Data entries:
------------------------------------------------------------
(* ===== verification/SysManager.v ===== *)
(** * SysManager: applying the system proxy
    ([internal/sysproxy/manager.go], [pacserver.go], [portdiag.go],
    [networksetup.go], [networksetup_darwin.go])

    A manager holds the applied configuration and the server of the script.
    The listening servers and the buffers their handlers answer from are kept
    as a store of their own ([Proc]: [live] and [bodies]), so that a server
    that is neither current nor closed would show.  [networksetup] is the
    interface [NetworkSetup], against which the manager is proved; the darwin
    adapter discharges it from the documentation of the command. *)

From S2P Require Import Prelude GoStr SysConfig SysPac.
Import SysConfig SysPac.

Local Open Scope string_scope.
Local Open Scope list_scope.

Module SysManager.

(** ** The port onto networksetup(8) *)

Record State := {
  AutoProxyEnabled : bool;
  AutoProxyURL : string;
  WebProxyEnabled : bool;
  SecureWebProxyEnabled : bool;
  BypassDomains : list string
}.

(** The calls, on a system [W]; [observed] is what [Status] reads back. *)
Class NetworkSetup (W : Type) := {
  SetAutoProxyURL : string → string → W → option string * W;
  DisableAutoProxy : string → W → option string * W;
  DisableWebProxy : string → W → option string * W;
  SetBypassDomains : string → list string → W → option string * W;
  observed : W → string → State
}.

(** The list that a bypass list sets: the one word [Empty] clears it. *)
Definition bypass_set (ds : list string) : list string :=
  if bool_decide (ds = ["Empty"]) then [] else ds.

(** A call on service [s] leaves the other services alone, and when it
    succeeds the settings of [s] change as [post] says. *)
Definition call_ok {W} `{NetworkSetup W} (s : string) (op : W → option string * W)
    (post : State → State → Prop) : Prop :=
  ∀ w r w', op w = (r, w') →
    (∀ s', s' ≠ s → observed w' s' = observed w s') ∧
    (r = None → post (observed w s) (observed w' s)).

Definition same_web (o o' : State) : Prop :=
  WebProxyEnabled o' = WebProxyEnabled o ∧ SecureWebProxyEnabled o' = SecureWebProxyEnabled o.
Definition same_auto (o o' : State) : Prop :=
  AutoProxyEnabled o' = AutoProxyEnabled o ∧ AutoProxyURL o' = AutoProxyURL o.
Definition same_bypass (o o' : State) : Prop := BypassDomains o' = BypassDomains o.

(** What the interface promises.  Pointing a service at a URL may turn the
    manual proxies off, and never on. *)
Class NetworkSetupLaws (W : Type) `{NetworkSetup W} : Prop := {
  SetAutoProxyURL_ok s u : call_ok s (SetAutoProxyURL s u) (λ o o',
    AutoProxyEnabled o' = true ∧ AutoProxyURL o' = u ∧ same_bypass o o' ∧
    (WebProxyEnabled o = false → WebProxyEnabled o' = false) ∧
    (SecureWebProxyEnabled o = false → SecureWebProxyEnabled o' = false));
  DisableAutoProxy_ok s : call_ok s (DisableAutoProxy s) (λ o o',
    AutoProxyEnabled o' = false ∧ same_web o o' ∧ same_bypass o o');
  DisableWebProxy_ok s : call_ok s (DisableWebProxy s) (λ o o',
    WebProxyEnabled o' = false ∧ SecureWebProxyEnabled o' = false ∧ same_auto o o' ∧ same_bypass o o');
  SetBypassDomains_ok s ds : call_ok s (SetBypassDomains s ds) (λ o o',
    BypassDomains o' = bypass_set ds ∧ same_auto o o' ∧ same_web o o')
}.

(** *** The darwin adapter *)

(** The command: its arguments to an error or nothing, and the settings. *)
Class NetworksetupTool (W : Type) := {
  run : list string → W → option string * W;
  settings : W → string → State
}.

Section darwin.
Context {W : Type} `{NetworksetupTool W}.

(** Two runs in a row, the second only if the first succeeds. *)
Definition then_run (r : option string * W) (args : list string) : option string * W :=
  match r with (Some e, w) => (Some e, w) | (None, w) => run args w end.

Definition darwin_SetAutoProxyURL (service url : string) (w : W) : option string * W :=
  then_run (run ["-setautoproxyurl"; service; url] w) ["-setautoproxystate"; service; "on"].
Definition darwin_DisableAutoProxy (service : string) (w : W) : option string * W :=
  run ["-setautoproxystate"; service; "off"] w.
Definition darwin_DisableWebProxy (service : string) (w : W) : option string * W :=
  then_run (run ["-setwebproxystate"; service; "off"] w) ["-setsecurewebproxystate"; service; "off"].
Definition darwin_SetBypassDomains (service : string) (domains : list string) (w : W) : option string * W :=
  run ("-setproxybypassdomains" :: service :: match domains with [] => ["Empty"] | _ => domains end) w.

End darwin.

#[export] Instance darwinNetworkSetup {W} `{NetworksetupTool W} : NetworkSetup W := {|
  SetAutoProxyURL := darwin_SetAutoProxyURL;
  DisableAutoProxy := darwin_DisableAutoProxy;
  DisableWebProxy := darwin_DisableWebProxy;
  SetBypassDomains := darwin_SetBypassDomains;
  observed := settings |}.

(** The manual page of [networksetup]. *)
Class NetworksetupManual (W : Type) `{NetworksetupTool W} : Prop := {
  setautoproxyurl s u : call_ok s (run ["-setautoproxyurl"; s; u]) (λ o o',
    AutoProxyURL o' = u ∧ same_web o o' ∧ same_bypass o o');
  setautoproxystate s (b : bool) :
    call_ok s (run ["-setautoproxystate"; s; if b then "on" else "off"]) (λ o o',
      AutoProxyEnabled o' = b ∧ AutoProxyURL o' = AutoProxyURL o ∧ same_web o o' ∧ same_bypass o o');
  setwebproxystate_off s : call_ok s (run ["-setwebproxystate"; s; "off"]) (λ o o',
    WebProxyEnabled o' = false ∧ SecureWebProxyEnabled o' = SecureWebProxyEnabled o ∧
    same_auto o o' ∧ same_bypass o o');
  setsecurewebproxystate_off s : call_ok s (run ["-setsecurewebproxystate"; s; "off"]) (λ o o',
    SecureWebProxyEnabled o' = false ∧ WebProxyEnabled o' = WebProxyEnabled o ∧
    same_auto o o' ∧ same_bypass o o');
  setproxybypassdomains s ds : ds ≠ [] →
    call_ok s (run ("-setproxybypassdomains" :: s :: ds)) (λ o o',
      BypassDomains o' = bypass_set ds ∧ same_auto o o' ∧ same_web o o')
}.

Section darwin_laws.
Context {W : Type} `{NetworksetupManual W}.

Lemma then_run_ok s op args (p q r : State → State → Prop) :
  call_ok s op p → call_ok s (run args) q → (∀ a b c, p a b → q b c → r a c) →
  call_ok s (λ w, then_run (op w) args) r.
Proof.
  intros Hop Hrun Hr w res w'. destruct (op w) as [[e|] w1] eqn:E; cbn [then_run].
  - intros [= <- <-]. split; [by eapply Hop|done].
  - intros E'. destruct (Hop _ _ _ E) as [Ho1 Hp]. destruct (Hrun _ _ _ E') as [Ho2 Hq].
    split; [intros s' Hs; by rewrite Ho2, Ho1|]. intros ->. eapply Hr; [by apply Hp|by apply Hq].
Qed.

Lemma call_ok_impl s op (p q : State → State → Prop) :
  call_ok s op p → (∀ a b, p a b → q a b) → call_ok s op q.
Proof. intros Hop Hpq w r w' E. destruct (Hop _ _ _ E) as [Ho Hp]. split; [done|]. intros Hr. by apply Hpq, Hp. Qed.

#[export] Instance darwin_laws : NetworkSetupLaws W.
Proof.
  unfold same_web, same_auto, same_bypass. split; intros s.
  - intros u. eapply then_run_ok; [apply setautoproxyurl|apply (setautoproxystate s true)|].
    unfold same_web, same_bypass. intros a b c (? & [? ?] & ?) (? & ? & [? ?] & ?). split_and!; congruence.
  - eapply call_ok_impl; [apply (setautoproxystate s false)|]. unfold same_web, same_bypass. tauto.
  - eapply then_run_ok; [apply setwebproxystate_off|apply setsecurewebproxystate_off|].
    unfold same_auto, same_bypass. intros a b c (? & ? & [? ?] & ?) (? & ? & [? ?] & ?). split_and!; congruence.
  - intros ds. eapply call_ok_impl; [by apply setproxybypassdomains; destruct ds|].
    unfold same_auto, same_web. intros a b [Hb ?]. split; [|done]. rewrite Hb. by destruct ds.
Qed.

(** The adapter leaves the manual proxies as they are when it points a service
    at a URL. *)
Lemma darwin_SetAutoProxyURL_keeps_manual s u w w' :
  darwin_SetAutoProxyURL s u w = (None, w') → same_web (settings w s) (settings w' s).
Proof.
  intros E. eapply (then_run_ok s _ _ _ _ same_web (setautoproxyurl s u) (setautoproxystate s true)) in E as [_ Hp];
    [by apply Hp|].
  unfold same_web. intros a b c (? & [? ?] & ?) (? & ? & [? ?] & ?). split; congruence.
Qed.
End darwin_laws.

(** ** Sockets and diagnostics *)

Inductive errno := EADDRINUSE | OtherErrno (text : string).

Class Sockets (W : Type) := {
  pacListen : Z → W → result errno Z * W;      (* net.Listen on 127.0.0.1; the port it got *)
  close_error : Z → W → option string;         (* what closing the listener of a port answers *)
  http_ok : string → W → bool                  (* a GET answers 200 *)
}.

(** Binding a port does not touch the network services; a pinned port is the
    one that is bound, and no listener has port 0. *)
Class SocketsLaws (W : Type) `{Sockets W, NetworkSetup W} : Prop := {
  pacListen_services port w r w' s :
    pacListen port w = (r, w') → observed w' s = observed w s;
  pacListen_port port w p w' :
    pacListen port w = (Ok p, w') → p ≠ 0%Z ∧ (port ≠ 0%Z → p = port)
}.

Record PortHolder := { PID : Z; HolderPath : string }.

(** [LegacyPACAgent]'s answer. *)
Record Agent := { present : bool; owned : bool; path : string }.

Record PortDiagnostics (W : Type) := {
  HolderOf : Z → W → result string (option PortHolder);
  LegacyPACAgent : W → result string Agent;
  RemoveLegacyPACAgent : W → option string * W
}.
Arguments HolderOf {W} p _ _.
Arguments LegacyPACAgent {W} p _.
Arguments RemoveLegacyPACAgent {W} p _.

Definition IsLegacyPACAgentPlist (data : string) : bool :=
  Contains data "http.server" && Contains data ".config/singctl".

(** ** The manager *)

Record Srv := { s_port : Z; s_content : nat }.

#[export] Instance Srv_eq_dec : EqDecision Srv.
Proof. solve_decision. Defined.

(** [pacServer]: the current server and the buffer it answers from. *)
Record pacServer := { srv : option nat; port : Z; content : nat }.

Record pacCandidate := { c_id : nat; c_srv : Srv }.

(** The memory of the process: the manager's fields, the servers that listen
    and the buffers. *)
Record Proc := {
  m_cfg : Config;
  server : pacServer;
  live : gmap nat Srv;
  bodies : gmap nat string
}.

Record St (W : Type) := { proc : Proc; sys : W }.
Arguments proc {W} s.
Arguments sys {W} s.
Arguments Build_St {W} _ _.

Definition NewManager : Proc := {|
  m_cfg := DefaultConfig; server := {| srv := None; port := 0; content := 0 |};
  live := ∅; bodies := {[0%nat := ""]} |}.

(** *** The script server *)

Definition port_url (port : Z) : string := "http://127.0.0.1:" +:+ Itoa port +:+ "/proxy.pac".

Definition url (p : pacServer) : string :=
  match srv p with None => "" | Some _ => port_url (port p) end.

Definition candidateURL (p : pacServer) (c : option pacCandidate) : string :=
  match c with Some c => port_url (s_port (c_srv c)) | None => url p end.

(** The server is listening on the wanted port already. *)
Definition reusable (p : pacServer) (want : Z) : bool :=
  match srv p with None => false | Some _ => (want =? 0)%Z || (port p =? want)%Z end.

Definition add_candidate (p : Z) (body : string) (x : Proc) : pacCandidate * Proc :=
  let loc := fresh (dom (bodies x)) in
  let c := {| c_id := fresh (dom (live x)); c_srv := {| s_port := p; s_content := loc |} |} in
  (c, {| m_cfg := m_cfg x; server := server x;
         live := <[c_id c := c_srv c]> (live x); bodies := <[loc := body]> (bodies x) |}).

Definition abort_proc (c : option pacCandidate) (x : Proc) : Proc :=
  match c with
  | None => x
  | Some c => {| m_cfg := m_cfg x; server := server x; live := delete (c_id c) (live x); bodies := bodies x |}
  end.

(** [commit]: the candidate becomes the server and the old one is closed; the
    buffer is rewritten either way. *)
Definition commit_proc (c : option pacCandidate) (body : string) (x : Proc) : Proc :=
  let s := server x in
  let s' := match c with
            | Some c => {| srv := Some (c_id c); port := s_port (c_srv c); content := s_content (c_srv c) |}
            | None => s
            end in
  {| m_cfg := m_cfg x; server := s';
     live := match c, srv s with Some _, Some old => delete old (live x) | _, _ => live x end;
     bodies := <[content s' := body]> (bodies x) |}.

(** What a client reads at the port of the server. *)
Definition served (x : Proc) : option string :=
  i ← srv (server x); s ← live x !! i; bodies x !! s_content s.

Section manager.
Context {W : Type} `{NetworkSetup W, Sockets W} `{GoUnicode, GoQuote, GoText}.
Context (diag : option (PortDiagnostics W)).

Inductive MErr :=
  | Invalid (e : error)
  | ErrGenerate
  | ErrListen (port : Z) (e : errno)
  | ErrHeld (holder : PortHolder) (legacy : option string) (cause : MErr)
  | ErrSetup (what : string) (cause : string)
  | ErrStop (cause : string)
  | RollbackFailed (cause restore : MErr).

Definition op : Type := St W → option MErr * St W.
------------------------------------------------------------
> _Work item_:
Using the data above, say how many lines include "done". No other reply is needed.

> _Response_:
3